The final step is the neoprene traction pad.  I used Flexane 80 castable neoprene, with the metal primer and the intermediate primer.  The use of both primers is recommended for greater bonding strenth and/or immersion service.  In order to cast the neoprene in place, I made a template of the traction pad out of aluminum and then used that template to form modelling clay into the mold.

NeopreneMold2.JPG (10386 bytes) I molded 13 links worth of traction pads at a time.  I didnt pick this number for luck, it just happened to be the greatest number of links I could cast before the Flexane started to lose its workability.
NeopreneMold.JPG (9650 bytes) Close-up of a few molded links.  The blueish color of the metal is the blue FL-10 metal primer.  Note that the surface has been roughened up for better adhesion (I used a miniature Dremel-mounted cutoff wheel).

Note: Before I formed the modelling clay molds, I cleaned the links carefully with acetone to make sure I didnt have any oil or grease present. 

NeoprenePoured.JPG (8245 bytes) This photo is taken immediately after pouring the neoprene.  I stayed around for the next 5 minutes or so with a pin so I could pop any air bubbles.

It is possible to de-mold the links after the neoprene sets overnight.  Full strength is achieved in a few days.

The finished Flexane 80 is about as hard and tough as a truck tire.  Harder than an ordinary automobile tire.

PowderScale.JPG (14840 bytes) Flexane kit instructions advise that you use the entire kit at once, but it is not practical to pour 168 links all at once.  And a Flexane kit costs around $30.  Fortunately, if you can weigh out the resin and hardener within 2% accuracy, you can mix small batches.

The cheapest accurate balance scales that I am aware of are used for weighing gunpowder and are available at most gun stores.  I modified the scale a bit so it would fit a 2 oz plastic mixing cup. 

It is impossible to get a precise amount of resin because it is as thick as mollasses.   For 13 links, I add about 200 grains (unit for weighing gunpowder) of the resin, and then accurately weigh the resin.  I then divide that weight by 0.77 to get the total weight.  I dial the scale to that weight and drip in the hardener till it balances.
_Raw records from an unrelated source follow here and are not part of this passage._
(** The body of [sendMessageStream], up to its recursive call. *)
Definition sendMessageStreamInvocation (st : Client) (request : PartListUnion)
    (signal : AbortSignal) (prompt_id : string) (turns : Z)
    (isInvalidStreamRetry : bool) : Invocation :=
  let st := beginInvocation st prompt_id in
  if sessionTurnsExceeded st then
    mkInvocation [MaxSessionTurns] st (Return newTurn)
  else
    let boundedTurns := Z.min turns MAX_TURNS in
    if boundedTurns =? 0 then mkInvocation [] st (Return newTurn)
    else
      let estimatedRequestTokenCount := estimateRequestTokenCount request in
      let remainingTokenCount := remainingTokens st in
      if contextWindowWillOverflow estimatedRequestTokenCount remainingTokenCount
      then
        mkInvocation
          [ContextWindowWillOverflow estimatedRequestTokenCount remainingTokenCount]
          st (Return newTurn)
      else
        match tryCompressChat st prompt_id false with
        | Throw message => mkInvocation [] st (Thrown message)
        | Ok (st, compressed) =>
            let before :=
              match compressionStatus compressed with
              | COMPRESSED => [ChatCompressed compressed]
              | _ => []
              end in
            let st := refreshSystemInstruction st in
            let st := injectIdeContext st in
            runTurn st request signal prompt_id boundedTurns
              isInvalidStreamRetry before
        end.

(** How a whole call ends. *)
Inductive Completion : Type :=
| Done (turn : Turn)
| Failed (message : string)
| OutOfFuel.

Record Run : Type := mkRun {
  emitted : list ServerGeminiStreamEvent;
  final : Client;
  completion : Completion
}.

(** [sendMessageStream(request, signal, prompt_id, turns,
    isInvalidStreamRetry)]: the invocation and, through [Delegate], the
    recursive invocations, at most [fuel] of them.  The events are the
    events of the invocations in order; the turn returned is the turn of
    the first invocation. *)
Fixpoint sendMessageStream (fuel : nat) (st : Client) (request : PartListUnion)
    (signal : AbortSignal) (prompt_id : string) (turns : Z)
    (isInvalidStreamRetry : bool) : Run :=
  match fuel with
  | O => mkRun [] st OutOfFuel
  | S fuel' =>
      let inv := sendMessageStreamInvocation st request signal prompt_id turns
                   isInvalidStreamRetry in
      match outcome inv with
      | Return turn => mkRun (yielded inv) (after inv) (Done turn)
      | Thrown message => mkRun (yielded inv) (after inv) (Failed message)
      | Delegate nextRequest turns' retry turn =>
          let rest := sendMessageStream fuel' (after inv) nextRequest signal
                        prompt_id turns' retry in
          mkRun (yielded inv ++ emitted rest) (final rest)
            match completion rest with
            | Done _ => Done turn
            | other => other
            end
      end
  end.

End ClientOperations.
(** * Rounding to the nearest double *)

Section Doubles.

Local Open Scope Q_scope.

Lemma roundHalfEven_floor (q : Q) :
  (roundHalfEven q = Qfloor q /\ q - inject_Z (Qfloor q) <= 1 # 2) \/
  (roundHalfEven q = (Qfloor q + 1)%Z /\ 1 # 2 <= q - inject_Z (Qfloor q)).
Proof.
  unfold roundHalfEven. cbv zeta.
  destruct (q - inject_Z (Qfloor q) ?= 1 # 2) eqn:E.
  - apply Qeq_alt in E. destruct (Z.even (Qfloor q)); [left|right];
      (split; [reflexivity|rewrite E; apply Qle_refl]).
  - apply Qlt_alt in E. left. split; [reflexivity|apply Qlt_le_weak; exact E].
  - apply Qgt_alt in E. right. split; [reflexivity|apply Qlt_le_weak; exact E].
Qed.

Lemma roundHalfEven_ge (k : Z) (q : Q) :
  inject_Z k <= q -> (k <= roundHalfEven q)%Z.
Proof.
  intros H. apply Qfloor_resp_le in H. rewrite Qfloor_Z in H.
  destruct (roundHalfEven_floor q) as [[-> _]|[-> _]]; lia.
Qed.

Lemma roundHalfEven_le (k : Z) (q : Q) :
  q <= inject_Z k -> (roundHalfEven q <= k)%Z.
Proof.
  intros H. pose proof (Qfloor_resp_le _ _ H) as Hf. rewrite Qfloor_Z in Hf.
  destruct (roundHalfEven_floor q) as [[-> _]|[-> Hhalf]]; [exact Hf|].
  destruct (Z.eq_dec (Qfloor q) k) as [E|E]; [|lia].
  rewrite E in Hhalf. lra.
Qed.

Lemma roundHalfEven_monotone (x y : Q) :
  x <= y -> (roundHalfEven x <= roundHalfEven y)%Z.
Proof.
  intros H. pose proof (Qfloor_resp_le _ _ H) as Hf.
  destruct (Z.eq_dec (Qfloor x) (Qfloor y)) as [E|E].
  - unfold roundHalfEven. cbv zeta. rewrite <- E.
    destruct (Qcompare_spec (x - inject_Z (Qfloor x)) (1 # 2));
      destruct (Qcompare_spec (y - inject_Z (Qfloor x)) (1 # 2));
      try (destruct (Z.even (Qfloor x))); try lia; lra.
  - destruct (roundHalfEven_floor x) as [[-> _]|[-> _]];
      destruct (roundHalfEven_floor y) as [[-> _]|[-> _]]; lia.
Qed.

Lemma roundHalfEven_comp (x y : Q) : x == y -> roundHalfEven x = roundHalfEven y.
Proof.
  intros H. apply Z.le_antisymm; apply roundHalfEven_monotone; rewrite H; apply Qle_refl.
Qed.

Lemma two_power_pos (e : Z) : 0 < 2 ^ e.
Proof. apply Qpower_0_lt. reflexivity. Qed.

Lemma two_power_succ (e : Z) : 2 ^ (e + 1) == 2 * 2 ^ e.
Proof. rewrite Qpower_plus by discriminate. change (2 ^ 1) with 2. ring. Qed.

Lemma two_power_monotone (a b : Z) : (a <= b)%Z -> 2 ^ a <= 2 ^ b.
Proof. intros H. apply Qpower_le_compat_l; [exact H|discriminate]. Qed.

Lemma two_power_Z (a : Z) : (0 <= a)%Z -> 2 ^ a == inject_Z (2 ^ a).
Proof. intros H. rewrite Zpower_Qpower by exact H. reflexivity. Qed.

(** [binade q] is the exponent of the power of two at or below [q]. *)
Lemma binade_spec (q : Q) :
  0 < q -> 2 ^ binade q <= q /\ q < 2 ^ (binade q + 1).
Proof.
  intros Hq.
  assert (Hn : (0 < Qnum q)%Z).
  { destruct q as [n d]. unfold Qlt in Hq. cbn in Hq |- *. lia. }
  set (a := Z.log2 (Qnum q)). set (b := Z.log2 (Zpos (Qden q))).
  assert (Ha : (0 <= a)%Z) by apply Z.log2_nonneg.
  assert (Hb : (0 <= b)%Z) by apply Z.log2_nonneg.
  destruct (Z.log2_spec (Qnum q) Hn) as [Ha1 Ha2]. fold a in Ha1, Ha2.
  destruct (Z.log2_spec (Zpos (Qden q)) eq_refl) as [Hb1 Hb2]. fold b in Hb1, Hb2.
  assert (Hlow : 2 ^ (a - b - 1) <= q /\ q < 2 ^ (a - b + 1)).
  { assert (E1 : 2 ^ (a - b - 1) == inject_Z (2 ^ a) / inject_Z (2 ^ (Z.succ b))).
    { replace (a - b - 1)%Z with (a - Z.succ b)%Z by lia.
      rewrite Qpower_minus by discriminate.
      rewrite !two_power_Z by lia. reflexivity. }
    assert (E2 : 2 ^ (a - b + 1) == inject_Z (2 ^ Z.succ a) / inject_Z (2 ^ b)).
    { replace (a - b + 1)%Z with (Z.succ a - b)%Z by lia.
      rewrite Qpower_minus by discriminate.
      rewrite !two_power_Z by lia. reflexivity. }
    assert (Hq' : q == inject_Z (Qnum q) / inject_Z (Zpos (Qden q)))
      by (destruct q; apply Qmake_Qdiv).
    assert (P1 : (0 < 2 ^ Z.succ b)%Z) by (apply Z.pow_pos_nonneg; lia).
    assert (P2 : (0 < 2 ^ b)%Z) by (apply Z.pow_pos_nonneg; lia).
    assert (P3 : (0 < 2 ^ a)%Z) by (apply Z.pow_pos_nonneg; lia).
    rewrite E1, E2. split.
    - apply Qle_trans with (inject_Z (Qnum q) / inject_Z (Zpos (Qden q)));
        [|rewrite <- Hq'; apply Qle_refl].
      apply Qle_shift_div_l; [rewrite <- (Zlt_Qlt 0); lia|].
      unfold Qdiv. rewrite <- Qmult_assoc, (Qmult_comm (/ _)), Qmult_assoc.
      apply Qle_shift_div_r; [rewrite <- (Zlt_Qlt 0); exact P1|].
      rewrite <- !inject_Z_mult, <- Zle_Qle. nia.
    - apply Qle_lt_trans with (inject_Z (Qnum q) / inject_Z (Zpos (Qden q)));
        [rewrite <- Hq'; apply Qle_refl|].
      apply Qlt_shift_div_r; [rewrite <- (Zlt_Qlt 0); lia|].
      unfold Qdiv. rewrite <- Qmult_assoc, (Qmult_comm (/ _)), Qmult_assoc.
      apply Qlt_shift_div_l; [rewrite <- (Zlt_Qlt 0); exact P2|].
      rewrite <- !inject_Z_mult, <- Zlt_Qlt. nia. }
  unfold binade. cbv zeta. fold a b.
  destruct (Qle_bool (2 ^ (a - b)) q) eqn:E.
  - apply Qle_bool_iff in E. tauto.
  - split; [tauto|]. replace (a - b - 1 + 1)%Z with (a - b)%Z by lia.
    apply Qnot_le_lt. intros H. apply Qle_bool_iff in H. congruence.
Qed.

Lemma binade_monotone (x y : Q) : 0 < x -> x <= y -> (binade x <= binade y)%Z.
Proof.
  intros Hx Hxy.
  destruct (binade_spec x Hx) as [Hx1 _].
  destruct (binade_spec y) as [_ Hy2]; [lra|].
  apply Z.lt_succ_r. apply Qpower_lt_compat_l_inv with (q := 2); [|reflexivity].
  unfold Z.succ. lra.
Qed.

(** The multiples of a power of two are multiples of the smaller powers. *)
Lemma multiple_of_smaller (p p' : Z) (k : Z) :
  (p <= p')%Z -> exists k', inject_Z k * 2 ^ p' == inject_Z k' * 2 ^ p.
Proof.
  intros H. exists (k * 2 ^ (p' - p))%Z.
  replace p' with ((p' - p) + p)%Z at 1 by lia.
  rewrite Qpower_plus by discriminate.
  rewrite inject_Z_mult, two_power_Z by lia. ring.
Qed.

(** Rounding to the multiples of [2 ^ p]. *)
Definition roundAt (p : Z) (q : Q) : Q := inject_Z (roundHalfEven (q / 2 ^ p)) * 2 ^ p.

Lemma roundAt_monotone (p : Z) (x y : Q) : x <= y -> roundAt p x <= roundAt p y.
Proof.
  intros H. unfold roundAt.
  apply Qmult_le_compat_r; [|apply Qlt_le_weak, two_power_pos].
  rewrite <- Zle_Qle. apply roundHalfEven_monotone.
  apply Qmult_le_compat_r; [exact H|].
  apply Qlt_le_weak, Qinv_lt_0_compat, two_power_pos.
Qed.

Lemma roundAt_le_multiple (p : Z) (k : Z) (x : Q) :
  x <= inject_Z k * 2 ^ p -> roundAt p x <= inject_Z k * 2 ^ p.
Proof.
  intros H. unfold roundAt.
  apply Qmult_le_compat_r; [|apply Qlt_le_weak, two_power_pos].
  rewrite <- Zle_Qle. apply roundHalfEven_le.
  apply Qle_shift_div_r; [apply two_power_pos|exact H].
Qed.

Lemma roundAt_ge_multiple (p : Z) (k : Z) (x : Q) :
  inject_Z k * 2 ^ p <= x -> inject_Z k * 2 ^ p <= roundAt p x.
Proof.
  intros H. unfold roundAt.
  apply Qmult_le_compat_r; [|apply Qlt_le_weak, two_power_pos].
  rewrite <- Zle_Qle. apply roundHalfEven_ge.
  apply Qle_shift_div_l; [apply two_power_pos|exact H].
Qed.

Lemma roundToDouble_positive (q : Q) :
  0 < q -> roundToDouble q = roundAt (Z.max (binade q - 52) (-1074)) q.
Proof.
  intros H. unfold roundToDouble.
  apply Qgt_alt in H. rewrite H. reflexivity.
Qed.

Lemma roundToDouble_zero (q : Q) : q == 0 -> roundToDouble q = 0.
Proof.
  intros H. unfold roundToDouble. apply Qeq_alt in H. rewrite H. reflexivity.
Qed.

Lemma roundToDouble_nonneg (q : Q) : 0 <= q -> 0 <= roundToDouble q.
Proof.
  intros H. destruct (Qeq_dec q 0) as [E|E].
  - rewrite roundToDouble_zero by exact E. apply Qle_refl.
  - assert (Hpos : 0 < q) by (apply Qle_lteq in H; destruct H as [H|H]; [exact H|symmetry in H; contradiction]).
    rewrite roundToDouble_positive by exact Hpos.
    pose proof (roundAt_ge_multiple (Z.max (binade q - 52) (-1074)) 0 q) as G.
    rewrite Qmult_0_l in G. apply G. exact H.
Qed.

(** Rounding to the nearest double is monotone. *)
Lemma roundToDouble_monotone (x y : Q) :
  0 <= x -> x <= y -> roundToDouble x <= roundToDouble y.
Proof.
  intros Hx Hxy. destruct (Qeq_dec x 0) as [E|E].
  - rewrite (roundToDouble_zero x) by exact E.
    apply roundToDouble_nonneg. lra.
  - assert (Hpos : 0 < x) by (apply Qle_lteq in Hx; destruct Hx as [H|H]; [exact H|symmetry in H; contradiction]).
    assert (Hposy : 0 < y) by lra.
    rewrite !roundToDouble_positive by assumption.
    pose proof (binade_monotone x y Hpos Hxy) as He.
    set (px := Z.max (binade x - 52) (-1074)).
    set (py := Z.max (binade y - 52) (-1074)).
    destruct (Z.eq_dec px py) as [Ep|Ep].
    + rewrite <- Ep. apply roundAt_monotone. exact Hxy.
    + assert (Hlt : (binade x < binade y)%Z) by lia.
      assert (Hpy : py = (binade y - 52)%Z) by lia.
      assert (Hpxy : (px <= py)%Z) by lia.
      destruct (binade_spec x Hpos) as [_ Hx2].
      destruct (binade_spec y Hposy) as [Hy1 _].
      assert (Hg : 2 ^ binade y == inject_Z (2 ^ 52) * 2 ^ py).
      { rewrite Hpy. rewrite <- two_power_Z by lia.
        rewrite <- Qpower_plus by discriminate. 
        replace (52 + (binade y - 52))%Z with (binade y) by lia. reflexivity. }
      destruct (multiple_of_smaller px py (2 ^ 52) Hpxy) as (k' & Hk').
      apply Qle_trans with (2 ^ binade y).
      * rewrite Hg, Hk'. apply roundAt_le_multiple. rewrite <- Hk', <- Hg.
        apply Qle_trans with (2 ^ (binade x + 1)); [lra|].
        apply two_power_monotone. lia.
      * rewrite Hg. apply roundAt_ge_multiple. rewrite <- Hg. exact Hy1.
Qed.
The final assembly of the links required drilling the rear pin holes out to 5/64" diameter and the front pin holes to 5/64" + 0.003".  At the front of each link, I tapped three turns of 3-48 threads on each side.  I then cut pins from 5/64" stainless steel wire, assembled the links with the wire pins, and installed 3/32" long 3-48 grub screws to retain the pins. 

track-bot.jpg (4573 bytes)



I am nearly done making tracks, but this task was much bigger than I originally anticipated, taking around one hour per link.  It was a good experience, and I leaned a lot about metal casting, but if these tracks ever wear out, I think I will pay someone to professionally cast the replacements.


This page was last updated on April 29, 2006.